__Your objective__
Some of the lines below need repeating. Reproduce exactly those between the lines holding "Lemma do_act_step s" and "destruct (handle w", inclusive.

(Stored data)

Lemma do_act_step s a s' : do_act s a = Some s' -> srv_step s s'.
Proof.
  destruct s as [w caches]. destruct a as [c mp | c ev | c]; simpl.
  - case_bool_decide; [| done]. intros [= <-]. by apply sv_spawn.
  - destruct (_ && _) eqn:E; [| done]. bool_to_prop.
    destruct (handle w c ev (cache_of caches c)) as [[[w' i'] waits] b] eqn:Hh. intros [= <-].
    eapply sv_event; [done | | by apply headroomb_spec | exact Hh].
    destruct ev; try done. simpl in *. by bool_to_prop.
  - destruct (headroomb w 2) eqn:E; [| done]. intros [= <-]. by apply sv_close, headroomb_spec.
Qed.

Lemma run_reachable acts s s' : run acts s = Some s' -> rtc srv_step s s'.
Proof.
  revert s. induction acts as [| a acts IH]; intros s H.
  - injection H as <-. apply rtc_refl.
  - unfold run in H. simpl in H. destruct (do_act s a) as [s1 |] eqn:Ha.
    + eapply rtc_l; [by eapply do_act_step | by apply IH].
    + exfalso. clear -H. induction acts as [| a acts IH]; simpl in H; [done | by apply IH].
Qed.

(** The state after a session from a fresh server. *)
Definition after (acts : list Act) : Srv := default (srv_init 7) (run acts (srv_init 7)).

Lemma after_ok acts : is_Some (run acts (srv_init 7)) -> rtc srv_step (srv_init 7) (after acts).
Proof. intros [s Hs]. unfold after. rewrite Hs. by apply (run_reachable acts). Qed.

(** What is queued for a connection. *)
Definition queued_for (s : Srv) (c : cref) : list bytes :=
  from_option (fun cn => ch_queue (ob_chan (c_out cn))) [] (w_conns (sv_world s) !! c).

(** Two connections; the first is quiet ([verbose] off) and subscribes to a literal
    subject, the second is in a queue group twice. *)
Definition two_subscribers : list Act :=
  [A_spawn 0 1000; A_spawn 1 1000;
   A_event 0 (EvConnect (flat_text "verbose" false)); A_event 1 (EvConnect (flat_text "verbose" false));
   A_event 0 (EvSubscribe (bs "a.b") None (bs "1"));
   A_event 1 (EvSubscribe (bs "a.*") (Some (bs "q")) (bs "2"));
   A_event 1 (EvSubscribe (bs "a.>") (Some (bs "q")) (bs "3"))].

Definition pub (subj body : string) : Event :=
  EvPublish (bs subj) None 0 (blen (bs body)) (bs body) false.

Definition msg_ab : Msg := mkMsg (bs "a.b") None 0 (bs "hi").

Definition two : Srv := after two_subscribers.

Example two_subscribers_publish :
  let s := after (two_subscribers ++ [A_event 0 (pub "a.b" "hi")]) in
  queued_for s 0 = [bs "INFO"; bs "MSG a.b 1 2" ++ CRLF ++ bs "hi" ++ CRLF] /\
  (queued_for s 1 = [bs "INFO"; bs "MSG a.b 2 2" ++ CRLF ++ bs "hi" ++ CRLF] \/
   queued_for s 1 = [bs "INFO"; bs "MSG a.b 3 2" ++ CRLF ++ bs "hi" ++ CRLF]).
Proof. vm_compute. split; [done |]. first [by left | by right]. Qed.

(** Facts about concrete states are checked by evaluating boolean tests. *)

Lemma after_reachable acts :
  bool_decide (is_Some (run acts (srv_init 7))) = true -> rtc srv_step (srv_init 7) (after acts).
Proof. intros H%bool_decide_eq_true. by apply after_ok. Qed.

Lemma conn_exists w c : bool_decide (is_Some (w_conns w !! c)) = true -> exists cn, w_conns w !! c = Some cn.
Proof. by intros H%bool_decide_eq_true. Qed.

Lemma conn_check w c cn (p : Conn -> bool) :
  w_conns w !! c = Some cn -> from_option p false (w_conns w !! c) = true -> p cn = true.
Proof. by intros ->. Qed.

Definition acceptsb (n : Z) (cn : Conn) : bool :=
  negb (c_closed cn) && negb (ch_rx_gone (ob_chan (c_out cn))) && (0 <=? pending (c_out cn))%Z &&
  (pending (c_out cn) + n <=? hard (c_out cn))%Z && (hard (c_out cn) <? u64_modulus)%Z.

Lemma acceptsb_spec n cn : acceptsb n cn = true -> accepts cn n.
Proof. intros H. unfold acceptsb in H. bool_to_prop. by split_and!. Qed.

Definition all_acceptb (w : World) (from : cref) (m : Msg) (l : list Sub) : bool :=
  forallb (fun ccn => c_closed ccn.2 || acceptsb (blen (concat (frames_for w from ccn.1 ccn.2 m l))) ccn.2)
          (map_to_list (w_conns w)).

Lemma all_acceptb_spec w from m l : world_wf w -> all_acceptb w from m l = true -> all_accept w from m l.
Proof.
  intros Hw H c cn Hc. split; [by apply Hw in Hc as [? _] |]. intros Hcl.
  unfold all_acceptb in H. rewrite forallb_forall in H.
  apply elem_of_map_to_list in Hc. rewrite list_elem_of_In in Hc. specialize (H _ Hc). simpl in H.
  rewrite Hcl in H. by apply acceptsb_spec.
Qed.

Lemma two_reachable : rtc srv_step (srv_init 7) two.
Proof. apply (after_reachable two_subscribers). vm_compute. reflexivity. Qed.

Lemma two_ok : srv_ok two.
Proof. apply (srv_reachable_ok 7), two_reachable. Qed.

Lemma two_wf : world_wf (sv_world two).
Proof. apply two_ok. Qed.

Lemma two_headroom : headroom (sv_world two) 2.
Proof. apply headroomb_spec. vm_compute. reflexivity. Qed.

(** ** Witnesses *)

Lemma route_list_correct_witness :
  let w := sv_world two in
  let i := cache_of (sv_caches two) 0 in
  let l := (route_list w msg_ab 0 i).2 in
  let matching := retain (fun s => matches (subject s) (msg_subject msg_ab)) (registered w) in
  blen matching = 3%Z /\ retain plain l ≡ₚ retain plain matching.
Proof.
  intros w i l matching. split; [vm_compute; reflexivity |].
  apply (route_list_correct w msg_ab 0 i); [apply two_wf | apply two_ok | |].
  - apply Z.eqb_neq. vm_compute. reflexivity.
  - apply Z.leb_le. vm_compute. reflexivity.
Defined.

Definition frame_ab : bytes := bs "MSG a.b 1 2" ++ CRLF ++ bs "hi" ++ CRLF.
==
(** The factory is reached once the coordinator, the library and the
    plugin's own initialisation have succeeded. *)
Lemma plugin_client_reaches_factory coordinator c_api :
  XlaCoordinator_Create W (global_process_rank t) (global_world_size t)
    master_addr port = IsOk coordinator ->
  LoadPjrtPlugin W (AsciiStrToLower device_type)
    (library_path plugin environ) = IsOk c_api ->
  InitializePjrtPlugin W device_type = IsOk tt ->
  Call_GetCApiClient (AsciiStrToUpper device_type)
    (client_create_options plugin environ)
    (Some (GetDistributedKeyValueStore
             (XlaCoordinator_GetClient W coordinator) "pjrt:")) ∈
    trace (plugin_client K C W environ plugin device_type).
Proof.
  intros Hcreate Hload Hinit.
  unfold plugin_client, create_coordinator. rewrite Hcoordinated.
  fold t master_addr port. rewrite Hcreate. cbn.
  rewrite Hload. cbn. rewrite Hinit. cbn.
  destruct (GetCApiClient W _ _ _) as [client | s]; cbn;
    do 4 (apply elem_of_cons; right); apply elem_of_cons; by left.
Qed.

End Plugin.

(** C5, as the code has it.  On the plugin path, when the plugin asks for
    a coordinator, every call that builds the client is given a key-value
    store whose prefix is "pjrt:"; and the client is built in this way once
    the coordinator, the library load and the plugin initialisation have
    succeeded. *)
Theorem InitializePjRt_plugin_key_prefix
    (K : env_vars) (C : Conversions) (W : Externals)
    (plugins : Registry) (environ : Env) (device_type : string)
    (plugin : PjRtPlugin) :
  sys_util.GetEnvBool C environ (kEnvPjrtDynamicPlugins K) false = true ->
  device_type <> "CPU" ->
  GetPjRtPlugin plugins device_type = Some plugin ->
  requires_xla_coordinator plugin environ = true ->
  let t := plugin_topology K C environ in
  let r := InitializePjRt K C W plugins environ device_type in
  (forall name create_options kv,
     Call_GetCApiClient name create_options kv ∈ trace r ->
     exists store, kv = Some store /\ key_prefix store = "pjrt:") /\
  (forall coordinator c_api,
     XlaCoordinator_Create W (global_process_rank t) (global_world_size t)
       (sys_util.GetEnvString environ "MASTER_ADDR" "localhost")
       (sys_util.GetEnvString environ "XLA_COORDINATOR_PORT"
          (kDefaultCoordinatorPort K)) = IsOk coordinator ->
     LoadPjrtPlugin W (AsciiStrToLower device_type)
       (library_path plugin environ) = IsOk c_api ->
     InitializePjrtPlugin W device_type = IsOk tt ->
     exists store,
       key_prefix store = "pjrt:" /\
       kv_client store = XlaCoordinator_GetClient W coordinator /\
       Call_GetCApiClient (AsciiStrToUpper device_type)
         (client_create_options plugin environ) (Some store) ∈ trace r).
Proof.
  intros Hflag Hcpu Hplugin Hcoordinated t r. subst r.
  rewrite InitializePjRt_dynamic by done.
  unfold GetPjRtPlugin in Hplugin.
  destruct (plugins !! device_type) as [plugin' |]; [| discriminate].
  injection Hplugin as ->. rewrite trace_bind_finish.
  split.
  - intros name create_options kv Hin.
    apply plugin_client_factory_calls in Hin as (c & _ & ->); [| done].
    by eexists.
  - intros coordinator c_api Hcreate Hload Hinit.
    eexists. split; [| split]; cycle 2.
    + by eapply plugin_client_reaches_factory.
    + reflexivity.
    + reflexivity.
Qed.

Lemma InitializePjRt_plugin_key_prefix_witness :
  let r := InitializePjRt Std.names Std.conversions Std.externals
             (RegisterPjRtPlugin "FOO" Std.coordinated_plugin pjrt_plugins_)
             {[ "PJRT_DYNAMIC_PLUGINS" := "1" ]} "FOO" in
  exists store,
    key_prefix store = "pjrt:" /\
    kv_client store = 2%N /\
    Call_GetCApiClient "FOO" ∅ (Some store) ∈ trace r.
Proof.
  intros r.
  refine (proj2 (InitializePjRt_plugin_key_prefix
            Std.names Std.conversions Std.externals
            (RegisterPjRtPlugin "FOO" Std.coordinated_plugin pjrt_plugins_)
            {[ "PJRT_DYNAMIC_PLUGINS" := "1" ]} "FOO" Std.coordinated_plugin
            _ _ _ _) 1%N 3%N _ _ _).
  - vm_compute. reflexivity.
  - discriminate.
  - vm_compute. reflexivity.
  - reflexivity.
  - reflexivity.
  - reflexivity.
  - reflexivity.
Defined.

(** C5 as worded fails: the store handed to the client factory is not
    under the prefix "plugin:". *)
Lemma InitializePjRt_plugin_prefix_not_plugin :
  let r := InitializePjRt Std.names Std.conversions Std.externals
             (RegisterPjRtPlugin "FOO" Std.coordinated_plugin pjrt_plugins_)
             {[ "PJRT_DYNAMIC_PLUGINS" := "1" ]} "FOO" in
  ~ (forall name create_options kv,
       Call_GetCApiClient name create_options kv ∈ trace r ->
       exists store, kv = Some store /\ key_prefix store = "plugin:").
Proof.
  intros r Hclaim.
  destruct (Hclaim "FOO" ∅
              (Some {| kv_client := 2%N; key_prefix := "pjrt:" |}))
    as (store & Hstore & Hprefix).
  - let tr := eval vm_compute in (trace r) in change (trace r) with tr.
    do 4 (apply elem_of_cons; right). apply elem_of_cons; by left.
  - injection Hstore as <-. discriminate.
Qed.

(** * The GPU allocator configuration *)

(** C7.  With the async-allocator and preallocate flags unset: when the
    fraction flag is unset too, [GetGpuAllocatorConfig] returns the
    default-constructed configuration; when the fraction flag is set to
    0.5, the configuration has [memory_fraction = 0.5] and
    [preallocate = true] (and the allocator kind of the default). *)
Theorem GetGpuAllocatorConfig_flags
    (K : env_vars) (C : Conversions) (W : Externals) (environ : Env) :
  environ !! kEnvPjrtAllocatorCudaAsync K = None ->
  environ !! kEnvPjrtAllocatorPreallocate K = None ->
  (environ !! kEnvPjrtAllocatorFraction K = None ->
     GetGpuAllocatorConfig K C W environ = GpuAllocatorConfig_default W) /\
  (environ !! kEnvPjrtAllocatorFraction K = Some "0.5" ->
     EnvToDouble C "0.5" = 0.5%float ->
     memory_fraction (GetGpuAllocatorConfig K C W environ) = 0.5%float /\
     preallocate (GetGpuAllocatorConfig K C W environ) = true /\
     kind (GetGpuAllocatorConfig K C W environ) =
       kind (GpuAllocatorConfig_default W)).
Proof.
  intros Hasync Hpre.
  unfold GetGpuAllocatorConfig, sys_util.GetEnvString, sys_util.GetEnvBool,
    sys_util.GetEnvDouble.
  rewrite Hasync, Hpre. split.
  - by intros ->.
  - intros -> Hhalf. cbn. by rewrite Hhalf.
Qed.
* * *
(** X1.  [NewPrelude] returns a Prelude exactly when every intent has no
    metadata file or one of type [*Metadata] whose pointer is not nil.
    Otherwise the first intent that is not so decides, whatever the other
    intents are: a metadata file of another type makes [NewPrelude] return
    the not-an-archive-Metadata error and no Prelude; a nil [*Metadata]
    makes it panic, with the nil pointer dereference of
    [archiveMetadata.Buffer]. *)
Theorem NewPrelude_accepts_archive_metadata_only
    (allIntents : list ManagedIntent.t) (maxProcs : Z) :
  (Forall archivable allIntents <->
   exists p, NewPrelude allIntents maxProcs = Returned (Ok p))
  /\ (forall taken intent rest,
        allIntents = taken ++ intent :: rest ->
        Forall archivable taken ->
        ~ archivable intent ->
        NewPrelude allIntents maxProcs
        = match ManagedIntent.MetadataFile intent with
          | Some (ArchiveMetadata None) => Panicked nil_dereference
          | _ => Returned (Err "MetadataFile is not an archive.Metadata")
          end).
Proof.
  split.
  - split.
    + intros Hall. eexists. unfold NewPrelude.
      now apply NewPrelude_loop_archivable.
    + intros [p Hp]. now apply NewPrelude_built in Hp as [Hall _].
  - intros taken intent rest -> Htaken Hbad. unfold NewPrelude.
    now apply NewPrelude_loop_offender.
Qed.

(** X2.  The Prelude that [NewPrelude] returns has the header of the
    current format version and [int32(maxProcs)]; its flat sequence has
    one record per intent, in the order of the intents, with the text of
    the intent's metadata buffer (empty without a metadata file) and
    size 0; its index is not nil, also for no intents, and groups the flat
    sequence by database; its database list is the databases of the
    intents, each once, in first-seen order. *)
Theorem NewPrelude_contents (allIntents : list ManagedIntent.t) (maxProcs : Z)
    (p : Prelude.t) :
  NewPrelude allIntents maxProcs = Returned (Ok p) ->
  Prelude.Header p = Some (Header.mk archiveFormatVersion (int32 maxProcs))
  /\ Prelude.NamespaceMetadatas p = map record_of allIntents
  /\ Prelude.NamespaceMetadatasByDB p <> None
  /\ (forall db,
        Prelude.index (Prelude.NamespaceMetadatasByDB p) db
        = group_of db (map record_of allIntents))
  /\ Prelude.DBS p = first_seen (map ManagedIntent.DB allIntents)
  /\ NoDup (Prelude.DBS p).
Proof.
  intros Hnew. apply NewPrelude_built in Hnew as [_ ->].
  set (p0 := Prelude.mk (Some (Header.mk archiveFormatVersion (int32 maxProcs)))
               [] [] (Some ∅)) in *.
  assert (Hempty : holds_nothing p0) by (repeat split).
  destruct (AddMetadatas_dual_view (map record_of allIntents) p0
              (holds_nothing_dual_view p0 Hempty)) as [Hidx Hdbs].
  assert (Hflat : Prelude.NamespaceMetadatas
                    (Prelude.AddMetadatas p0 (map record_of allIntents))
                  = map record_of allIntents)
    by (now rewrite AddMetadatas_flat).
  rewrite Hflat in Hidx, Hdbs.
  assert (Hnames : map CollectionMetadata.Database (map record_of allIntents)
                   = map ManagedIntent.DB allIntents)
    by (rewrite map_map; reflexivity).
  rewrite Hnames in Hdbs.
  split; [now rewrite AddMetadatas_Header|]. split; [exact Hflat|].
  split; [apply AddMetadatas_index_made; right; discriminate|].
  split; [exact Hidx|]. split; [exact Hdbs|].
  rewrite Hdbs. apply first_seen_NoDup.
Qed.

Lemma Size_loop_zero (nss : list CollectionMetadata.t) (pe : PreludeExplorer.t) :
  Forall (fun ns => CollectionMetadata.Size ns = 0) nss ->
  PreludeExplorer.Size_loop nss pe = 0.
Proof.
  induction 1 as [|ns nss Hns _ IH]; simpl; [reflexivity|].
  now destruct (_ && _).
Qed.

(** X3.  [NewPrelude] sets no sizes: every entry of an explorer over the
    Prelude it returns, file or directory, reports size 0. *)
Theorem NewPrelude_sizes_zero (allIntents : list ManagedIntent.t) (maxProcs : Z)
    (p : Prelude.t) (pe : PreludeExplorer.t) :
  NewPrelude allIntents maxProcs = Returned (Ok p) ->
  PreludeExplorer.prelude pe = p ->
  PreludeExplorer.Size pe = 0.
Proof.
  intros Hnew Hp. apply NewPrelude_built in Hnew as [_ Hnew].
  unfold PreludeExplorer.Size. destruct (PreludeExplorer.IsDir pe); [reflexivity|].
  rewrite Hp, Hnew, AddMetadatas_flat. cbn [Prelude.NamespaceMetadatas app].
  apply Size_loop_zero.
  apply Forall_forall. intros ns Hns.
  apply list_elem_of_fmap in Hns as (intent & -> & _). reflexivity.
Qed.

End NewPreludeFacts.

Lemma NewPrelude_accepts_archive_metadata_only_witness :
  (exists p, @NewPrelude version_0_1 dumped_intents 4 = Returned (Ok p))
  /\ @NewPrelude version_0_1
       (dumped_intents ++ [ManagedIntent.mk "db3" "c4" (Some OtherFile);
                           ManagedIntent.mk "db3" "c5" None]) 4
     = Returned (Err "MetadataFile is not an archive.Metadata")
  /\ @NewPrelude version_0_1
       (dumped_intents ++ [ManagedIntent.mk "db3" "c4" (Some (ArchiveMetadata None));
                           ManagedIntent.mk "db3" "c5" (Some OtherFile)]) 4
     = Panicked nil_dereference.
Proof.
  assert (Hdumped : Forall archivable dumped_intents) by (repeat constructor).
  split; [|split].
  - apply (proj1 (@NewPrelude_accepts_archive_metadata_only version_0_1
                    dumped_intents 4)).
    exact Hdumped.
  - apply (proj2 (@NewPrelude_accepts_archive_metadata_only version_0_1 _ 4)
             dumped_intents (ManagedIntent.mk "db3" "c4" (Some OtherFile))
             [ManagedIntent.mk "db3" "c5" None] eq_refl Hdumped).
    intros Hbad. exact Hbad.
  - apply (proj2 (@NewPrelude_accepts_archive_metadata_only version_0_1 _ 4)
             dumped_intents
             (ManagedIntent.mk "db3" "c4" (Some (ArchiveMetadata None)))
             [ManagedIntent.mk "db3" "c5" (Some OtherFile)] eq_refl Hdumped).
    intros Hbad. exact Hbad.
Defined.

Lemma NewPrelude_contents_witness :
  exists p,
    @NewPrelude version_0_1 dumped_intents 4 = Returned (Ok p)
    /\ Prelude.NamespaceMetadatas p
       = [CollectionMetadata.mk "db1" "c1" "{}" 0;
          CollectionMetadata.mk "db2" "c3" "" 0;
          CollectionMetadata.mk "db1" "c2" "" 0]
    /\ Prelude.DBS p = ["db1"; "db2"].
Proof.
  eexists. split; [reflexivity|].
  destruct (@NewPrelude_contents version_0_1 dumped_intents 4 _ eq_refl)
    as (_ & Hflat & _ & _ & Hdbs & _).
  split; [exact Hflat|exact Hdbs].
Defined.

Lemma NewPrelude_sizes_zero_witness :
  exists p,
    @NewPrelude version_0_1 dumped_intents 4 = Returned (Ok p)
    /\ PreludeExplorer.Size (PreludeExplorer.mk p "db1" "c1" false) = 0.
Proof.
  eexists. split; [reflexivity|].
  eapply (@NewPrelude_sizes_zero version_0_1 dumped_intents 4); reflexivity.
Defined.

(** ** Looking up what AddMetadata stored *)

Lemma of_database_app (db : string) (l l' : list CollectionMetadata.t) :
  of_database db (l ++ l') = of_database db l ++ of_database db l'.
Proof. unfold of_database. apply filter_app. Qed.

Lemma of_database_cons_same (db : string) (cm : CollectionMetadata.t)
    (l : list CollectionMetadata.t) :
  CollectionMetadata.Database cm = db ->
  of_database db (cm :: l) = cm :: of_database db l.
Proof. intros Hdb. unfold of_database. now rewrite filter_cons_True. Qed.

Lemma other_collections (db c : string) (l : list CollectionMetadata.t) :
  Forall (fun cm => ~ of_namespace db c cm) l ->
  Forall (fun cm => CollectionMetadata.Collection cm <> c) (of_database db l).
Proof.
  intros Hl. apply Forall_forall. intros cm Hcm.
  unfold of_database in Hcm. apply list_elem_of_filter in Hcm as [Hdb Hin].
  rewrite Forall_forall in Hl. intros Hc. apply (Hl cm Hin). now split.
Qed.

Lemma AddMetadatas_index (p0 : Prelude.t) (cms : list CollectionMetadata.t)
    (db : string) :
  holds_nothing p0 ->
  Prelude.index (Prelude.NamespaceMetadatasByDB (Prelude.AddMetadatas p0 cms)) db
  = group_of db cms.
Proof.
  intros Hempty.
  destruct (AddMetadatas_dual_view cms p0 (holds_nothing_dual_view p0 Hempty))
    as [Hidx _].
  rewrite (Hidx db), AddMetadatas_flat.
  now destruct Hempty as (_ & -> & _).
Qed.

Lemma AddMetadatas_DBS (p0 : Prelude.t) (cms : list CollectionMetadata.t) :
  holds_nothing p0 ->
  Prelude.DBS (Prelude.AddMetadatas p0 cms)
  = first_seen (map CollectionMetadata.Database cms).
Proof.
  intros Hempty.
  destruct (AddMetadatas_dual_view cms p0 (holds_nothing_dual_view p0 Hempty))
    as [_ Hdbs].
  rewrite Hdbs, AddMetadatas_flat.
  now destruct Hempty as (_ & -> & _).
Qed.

__Answer__
Lemma do_act_step s a s' : do_act s a = Some s' -> srv_step s s'.
Proof.
  destruct s as [w caches]. destruct a as [c mp | c ev | c]; simpl.
  - case_bool_decide; [| done]. intros [= <-]. by apply sv_spawn.
  - destruct (_ && _) eqn:E; [| done]. bool_to_prop.
    destruct (handle w c ev (cache_of caches c)) as [[[w' i'] waits] b] eqn:Hh. intros [= <-].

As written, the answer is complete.